Rick DiPietro obviously would have slaughtered Alexei Yashin, so having Wade Redden pull off the upset might make today's championship match a little bit more interesting (as for tonight, go Butler!). Then again, given DiPietro's dismantling of Vincent Lecavalier in the other semifinal, it might not. In terms of vote numbers, DiPietro has averaged 77.3% of the vote in his three matches, compared to 73.2% for Redden. That makes things look they could be close, but it's possible that Redden's just had a much easier road. I'll make the case for each one after the jump.

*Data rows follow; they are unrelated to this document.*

(* ===== verification/Download.v ===== *)
(** What the node keeps about its peers, and the download of blocks from them (main.cpp):
    [CNodeState], the blocks in flight, and [FindNextBlocksToDownload].

    A [list] of the code has nodes that do not move: here each has an address, and an
    iterator is the address.  Blocks and the active chain are those of Chain.v.  [None]
    is a failed assertion or a null or dead pointer that is followed.  Names, addresses
    and the messages that wait for a peer are left out. *)

From stdpp Require Import gmap sorting.
From S2P Require Import Prelude Uint256 Arith256 Params BestChain Mempool Orphans Chain.

Local Open Scope Z_scope.
#[local] Abbreviation length := Datatypes.length.

(** * State *)

Definition MAX_BLOCKS_IN_TRANSIT_PER_PEER : Z := 16.
Definition BLOCK_STALLING_TIMEOUT : Z := 2.
Definition BLOCK_DOWNLOAD_WINDOW : Z := 1024.

Abbreviation NodeId := Z (only parsing).

Record QueuedBlock := {
  q_hash : uint256;
  q_pindex : option ptr;
  q_nTime : Z;
  nValidatedQueuedBefore : Z;
  fValidatedHeaders : bool
}.

Record CNodeState := {
  fCurrentlyConnected : bool;
  nMisbehavior : Z;
  fShouldBan : bool;
  pindexBestKnownBlock : option ptr;
  hashLastUnknownBlock : uint256;
  pindexLastCommonBlock : option ptr;
  fSyncStarted : bool;
  nStallingSince : Z;
  vBlocksInFlight : list (Z * QueuedBlock);
  nBlocksInFlight : Z;
  fPreferredDownload : bool
}.

(** The constructor. *)
Definition new_node_state : CNodeState := {|
  fCurrentlyConnected := false; nMisbehavior := 0; fShouldBan := false; pindexBestKnownBlock := None;
  hashLastUnknownBlock := zero W256; pindexLastCommonBlock := None; fSyncStarted := false; nStallingSince := 0;
  vBlocksInFlight := []; nBlocksInFlight := 0; fPreferredDownload := false |}.

Definition set_flags (connected shouldBan sync preferred : bool) (misbehavior : Z) (n : CNodeState) : CNodeState := {|
  fCurrentlyConnected := connected; nMisbehavior := misbehavior; fShouldBan := shouldBan; pindexBestKnownBlock := pindexBestKnownBlock n;
  hashLastUnknownBlock := hashLastUnknownBlock n; pindexLastCommonBlock := pindexLastCommonBlock n; fSyncStarted := sync;
  nStallingSince := nStallingSince n; vBlocksInFlight := vBlocksInFlight n; nBlocksInFlight := nBlocksInFlight n; fPreferredDownload := preferred |}.

Definition set_known (best : option ptr) (unknown : uint256) (common : option ptr) (n : CNodeState) : CNodeState := {|
  fCurrentlyConnected := fCurrentlyConnected n; nMisbehavior := nMisbehavior n; fShouldBan := fShouldBan n; pindexBestKnownBlock := best;
  hashLastUnknownBlock := unknown; pindexLastCommonBlock := common; fSyncStarted := fSyncStarted n;
  nStallingSince := nStallingSince n; vBlocksInFlight := vBlocksInFlight n; nBlocksInFlight := nBlocksInFlight n; fPreferredDownload := fPreferredDownload n |}.

Definition set_flight (stalling : Z) (v : list (Z * QueuedBlock)) (count : Z) (n : CNodeState) : CNodeState := {|
  fCurrentlyConnected := fCurrentlyConnected n; nMisbehavior := nMisbehavior n; fShouldBan := fShouldBan n; pindexBestKnownBlock := pindexBestKnownBlock n;
  hashLastUnknownBlock := hashLastUnknownBlock n; pindexLastCommonBlock := pindexLastCommonBlock n; fSyncStarted := fSyncStarted n;
  nStallingSince := stalling; vBlocksInFlight := v; nBlocksInFlight := count; fPreferredDownload := fPreferredDownload n |}.

(** The variables of main.cpp; [next_address] is where the next list node will be. *)
Record Peers := {
  mapNodeState : gmap NodeId CNodeState;
  mapBlocksInFlight : gmap uint256 (NodeId * Z);
  nQueuedValidatedHeaders : Z;
  nPreferredDownload : Z;
  nSyncStarted : Z;
  orphans : OrphanMaps;
  next_address : Z
}.

Definition set_nodes (m : gmap NodeId CNodeState) (s : Peers) : Peers := {|
  mapNodeState := m; mapBlocksInFlight := mapBlocksInFlight s; nQueuedValidatedHeaders := nQueuedValidatedHeaders s;
  nPreferredDownload := nPreferredDownload s; nSyncStarted := nSyncStarted s; orphans := orphans s; next_address := next_address s |}.

Definition no_peers : Peers := {|
  mapNodeState := ∅; mapBlocksInFlight := ∅; nQueuedValidatedHeaders := 0; nPreferredDownload := 0; nSyncStarted := 0;
  orphans := no_orphans; next_address := 0 |}.

(** [State]. *)
Definition State (s : Peers) (pnode : NodeId) : option CNodeState := mapNodeState s !! pnode.

(** A change of a peer's state. *)
Definition update_state (pnode : NodeId) (f : CNodeState -> CNodeState) (s : Peers) : option Peers :=
  n ← State s pnode; Some (set_nodes (<[pnode := f n]> (mapNodeState s)) s).

(** * Peers that come and go *)

(** What [UpdatePreferredDownload] and [SendMessages] look at in a [CNode]. *)
Record CNode := { fInbound : bool; fWhitelisted : bool; fOneShot : bool; fClient : bool }.

Definition UpdatePreferredDownload (node : CNode) (pnode : NodeId) (s : Peers) : option Peers :=
  n ← State s pnode;
  let preferred := (negb (fInbound node) || fWhitelisted node) && negb (fOneShot node) && negb (fClient node) in
  Some {| mapNodeState := <[pnode := set_flags (fCurrentlyConnected n) (fShouldBan n) (fSyncStarted n) preferred (nMisbehavior n) n]> (mapNodeState s);
          mapBlocksInFlight := mapBlocksInFlight s; nQueuedValidatedHeaders := nQueuedValidatedHeaders s;
          nPreferredDownload := nPreferredDownload s - Z.b2z (fPreferredDownload n) + Z.b2z preferred;
          nSyncStarted := nSyncStarted s; orphans := orphans s; next_address := next_address s |}.

(** [insert] leaves a state that is there alone. *)
Definition InitializeNode (nodeid : NodeId) (s : Peers) : Peers :=
  match State s nodeid with
  | Some _ => s
  | None => set_nodes (<[nodeid := new_node_state]> (mapNodeState s)) s
  end.

Definition FinalizeNode (nodeid : NodeId) (s : Peers) : option Peers :=
  state ← State s nodeid;
  orphans' ← EraseOrphansFor nodeid (orphans s);
  Some {| mapNodeState := delete nodeid (mapNodeState s);
          mapBlocksInFlight := foldl (fun m (entry : Z * QueuedBlock) => delete (q_hash entry.2) m) (mapBlocksInFlight s) (vBlocksInFlight state);
          nQueuedValidatedHeaders := nQueuedValidatedHeaders s;
          nPreferredDownload := nPreferredDownload s - Z.b2z (fPreferredDownload state);
          nSyncStarted := nSyncStarted s - Z.b2z (fSyncStarted state);
          orphans := orphans'; next_address := next_address s |}.

(** [Misbehaving], with the argument -banscore. *)
Definition Misbehaving (banscore : Z) (pnode : NodeId) (howmuch : Z) (s : Peers) : Peers :=
  if howmuch =? 0 then s
  else
    match State s pnode with
    | None => s
    | Some n =>
        let m := nMisbehavior n + howmuch in
        let ban := (banscore <=? m) && (m - howmuch <? banscore) in
        set_nodes (<[pnode := set_flags (fCurrentlyConnected n) (ban || fShouldBan n) (fSyncStarted n) (fPreferredDownload n) m n]> (mapNodeState s)) s
    end.

(** [fCurrentlyConnected], set by the message verack of a node of the network. *)
Definition connected_node (fNetworkNode : bool) (pnode : NodeId) (s : Peers) : option Peers :=
  if fNetworkNode then update_state pnode (fun n => set_flags true (fShouldBan n) (fSyncStarted n) (fPreferredDownload n) (nMisbehavior n) n) s else Some s.

(** The ban of a node that should be banned, in [SendMessages]: whether it is banned or
    disconnected ([fWhitelisted] nodes and nodes of the own machine are not banned). *)
Definition handle_ban (fWhitelisted IsLocal : bool) (pnode : NodeId) (s : Peers) : option (Peers * (bool * bool)) :=
  n ← State s pnode;
  if fShouldBan n then
    s ← update_state pnode (fun n => set_flags (fCurrentlyConnected n) false (fSyncStarted n) (fPreferredDownload n) (nMisbehavior n) n) s;
    Some (s, (negb fWhitelisted && negb IsLocal, negb fWhitelisted))
  else Some (s, (false, false)).

(** * Blocks in flight *)

(** Following an iterator into the list of a peer. *)
Definition flight_entry (it : Z) (v : list (Z * QueuedBlock)) : option QueuedBlock :=
  snd <$> find (fun e => e.1 =? it) v.

Definition erase_entry (it : Z) (v : list (Z * QueuedBlock)) : list (Z * QueuedBlock) := filter (fun e => e.1 <> it) v.

Definition MarkBlockAsReceived (hash : uint256) (s : Peers) : option Peers :=
  match mapBlocksInFlight s !! hash with
  | None => Some s
  | Some (pnode, it) =>
      state ← State s pnode;
      entry ← flight_entry it (vBlocksInFlight state);
      Some {| mapNodeState := <[pnode := set_flight 0 (erase_entry it (vBlocksInFlight state)) (nBlocksInFlight state - 1) state]> (mapNodeState s);
              mapBlocksInFlight := delete hash (mapBlocksInFlight s);
              nQueuedValidatedHeaders := nQueuedValidatedHeaders s - Z.b2z (fValidatedHeaders entry);
              nPreferredDownload := nPreferredDownload s; nSyncStarted := nSyncStarted s; orphans := orphans s; next_address := next_address s |}
  end.

(** [nNow] is [GetTimeMicros()]. *)
Definition MarkBlockAsInFlight (nNow : Z) (nodeid : NodeId) (hash : uint256) (pindex : option ptr) (s : Peers) : option Peers :=
  _ ← State s nodeid;
  s ← MarkBlockAsReceived hash s;
  state ← State s nodeid;
  let newentry := {| q_hash := hash; q_pindex := pindex; q_nTime := nNow; nValidatedQueuedBefore := nQueuedValidatedHeaders s;
                     fValidatedHeaders := match pindex with Some _ => true | None => false end |} in
  let it := next_address s in
  Some {| mapNodeState := <[nodeid := set_flight (nStallingSince state) (vBlocksInFlight state ++ [(it, newentry)]) (nBlocksInFlight state + 1) state]> (mapNodeState s);
          mapBlocksInFlight := <[hash := (nodeid, it)]> (mapBlocksInFlight s);
          nQueuedValidatedHeaders := nQueuedValidatedHeaders s + Z.b2z (fValidatedHeaders newentry);
          nPreferredDownload := nPreferredDownload s; nSyncStarted := nSyncStarted s; orphans := orphans s; next_address := it + 1 |}.

(** * What peers have *)

Section Index.
Context (st : store) (chainActive : chain) (mapBlockIndex : gmap uint256 ptr).

(** [a >= b] on the work of two entries. *)
Definition work_ge (a b : ptr) : bool := ge (nChainWork (deref st a)) (nChainWork (deref st b)).

(** The block with the hash, when it is known with its work. *)
Definition known_block (hash : uint256) : option ptr :=
  p ← mapBlockIndex !! hash;
  if gt (nChainWork (deref st p)) (zero W256) then Some p else None.

(** The better of the best known block and one announced. *)
Definition better_known (best : option ptr) (p : ptr) : option ptr :=
  match best with
  | None => Some p
  | Some b => if work_ge p b then Some p else best
  end.

Definition availability (n : CNodeState) : CNodeState :=
  if negb (bool_decide (hashLastUnknownBlock n = zero W256)) then
    match known_block (hashLastUnknownBlock n) with
    | Some p => set_known (better_known (pindexBestKnownBlock n) p) (zero W256) (pindexLastCommonBlock n) n
    | None => n
    end
  else n.

Definition ProcessBlockAvailability (nodeid : NodeId) (s : Peers) : option Peers := update_state nodeid availability s.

I've said three different times that this contract is terrible. The one thing I haven't much considered is the prospect of DiPietro getting back into form and playing well for the Islanders. And with good reason. The injuries he's sustained are debilitating, and at twenty-nine years old, he's already reaching the tail-end of his prime athletic years. On top of that, goaltenders who put up a save percentage of .904 on their first 8,834 shots in the NHL don't then suddenly go on to greatness. If the reason not to vote for DiPietro is that he may yet turn things around, well, it just isn't likely. In fact, it's very, very, very, very, very, very, very, very, very, very unlikely.
So what makes Wade Redden's contract worse than that DiPietro abomination? To me, the only thing that could make it worse is the short-term impact of the deal. For three more years, the Rangers will be hurt more by having Redden's deal than they would be if they had DiPietro's deal. The expense is greater and the cap hit more damaging, and three years is actually a pretty long time. There's enough uncertainty with a new CBA needing to be negotiated that short-term impact ought to take precedence. Looked at in that light, Redden's deal is probably worse.